Section API.
Context `{GoFloat} `{GoUnicode} `{JSONText} {C K P B R : Type} `{!Connector C} `{!BridgeConnector K}
  `{!ComponentJSON K} `{!BrokerInterface B R}.
Context (formatRFC3339 formatDateTime : Time → string) (Title : string → string).
Context (osInfo : OSInfo) (jsonFloat : float64 → result json) (gl : Globals).
Context (execTemplate : string → list (string * tval) → string * option string).
Context (pemDecode : string → option (list byte)) (ParseCertificate : list byte → result X509Cert)
  (sha256_hex_of : list byte → string) (keyPairError : string → string → option string)
  (appendCerts : string → bool).
Context (clock : nat → Time) (actions : gmap string (ActionExecutor C unit)) (Compile : string → option R).

Abbreviation Srv := (Server C K P B).
Abbreviation Handler := (ResponseWriter → Request → Srv → outcome (ResponseWriter * Srv)).
Implicit Types (s : Srv) (w : ResponseWriter) (r : Request) (now : Time).

Definition invalidJSON w : ResponseWriter := http_Error w "Invalid JSON" StatusBadRequest.
Definition badRequest (e : string) w : ResponseWriter := http_Error w e StatusBadRequest.
Definition message (m : string) : string * json := ("message", JString m).

(** ** Certificates *)

Definition handleAPICertificates now : Handler := λ w r s,
  if R_Method r =s MethodGet then
    let certs := ListCertificates (d_certs s) in
    Returns (writeJSON (let? rows := resultSeq (certificateJSON <$> certs) in
      Ok (jmap [("certificates", JArray rows); ("count", JInt (blen certs))])) w, s)
  else if R_Method r =s MethodPost then
    match R_Body r ≫= decCertificate with
    | None => Returns (invalidJSON w, s)
    | Some cert =>
        match AddCertificate pemDecode ParseCertificate sha256_hex_of (d_certs s) cert now with
        | (Some e, cm) => Returns (badRequest e w, set_dcerts cm s)
        | (None, cm) =>
            Returns (writeMap [message "Certificate added successfully"; ("id", JString (C_ID cert))] w,
                     set_dcerts cm s)
        end
    end
  else Returns (notAllowed w, s).

Definition handleAPICertificateByID : Handler := λ w r s,
  let path := TrimPrefix (URL_Path r) "/api/certificates/" in
  if path =s "" then Returns (badRequest "Certificate ID required" w, s)
  else if R_Method r =s MethodGet then
    match GetCertificate (d_certs s) path with
    | Err e => Returns (http_Error w e StatusNotFound, s)
    | Ok cert => Returns (writeJSON (certificateJSON cert) w, s)
    end
  else if R_Method r =s MethodDelete then
    match DeleteCertificate (d_certs s) path with
    | (Some e, cm) => Returns (http_Error w e StatusNotFound, set_dcerts cm s)
    | (None, cm) => Returns (writeMap [message "Certificate deleted successfully"] w, set_dcerts cm s)
    end
  else Returns (notAllowed w, s).

Definition tlsConfigID now : string := ("tls-config-" +:+ pretty (now / Second))%string.

Definition handleAPITLSConfig now : Handler := λ w r s,
  if R_Method r =s MethodPost then
    match R_Body r ≫= decTLSConfig with
    | None => Returns (invalidJSON w, s)
    | Some config =>
        Returns (writeMap [message "TLS configuration added successfully";
                           ("config_id", JString (tlsConfigID now))] w,
                 set_dcerts (SetTLSConfig (d_certs s) (tlsConfigID now) config) s)
    end
  else Returns (notAllowed w, s).

(** The answer is made up from the crypto/tls settings. *)
Definition shownTLSConfig (g : GoTLSConfig) : json :=
  jstruct ([("enabled", JBool true); ("port", JInt 0); ("certfile", JString ""); ("keyfile", JString "");
    ("cacertfile", JString ""); ("verify", JString ""); ("ciphers", JNull); ("versions", JNull);
    ("client_cert_auth", JBool (negb (bool_decide (G_ClientAuth g = NoClientCert))));
    ("reuse_session", JBool false); ("honor_cipher_order", JBool false)]
    ++ omitempty "server_name" (G_ServerName g)).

+ + + + + + +

§ Work instructions: Lines with the word "message": copy each one from the data above.

§ Solution to this problem:
Definition message (m : string) : string * json := ("message", JString m).
            Returns (writeMap [message "Certificate added successfully"; ("id", JString (C_ID cert))] w,
    | (None, cm) => Returns (writeMap [message "Certificate deleted successfully"] w, set_dcerts cm s)
        Returns (writeMap [message "TLS configuration added successfully";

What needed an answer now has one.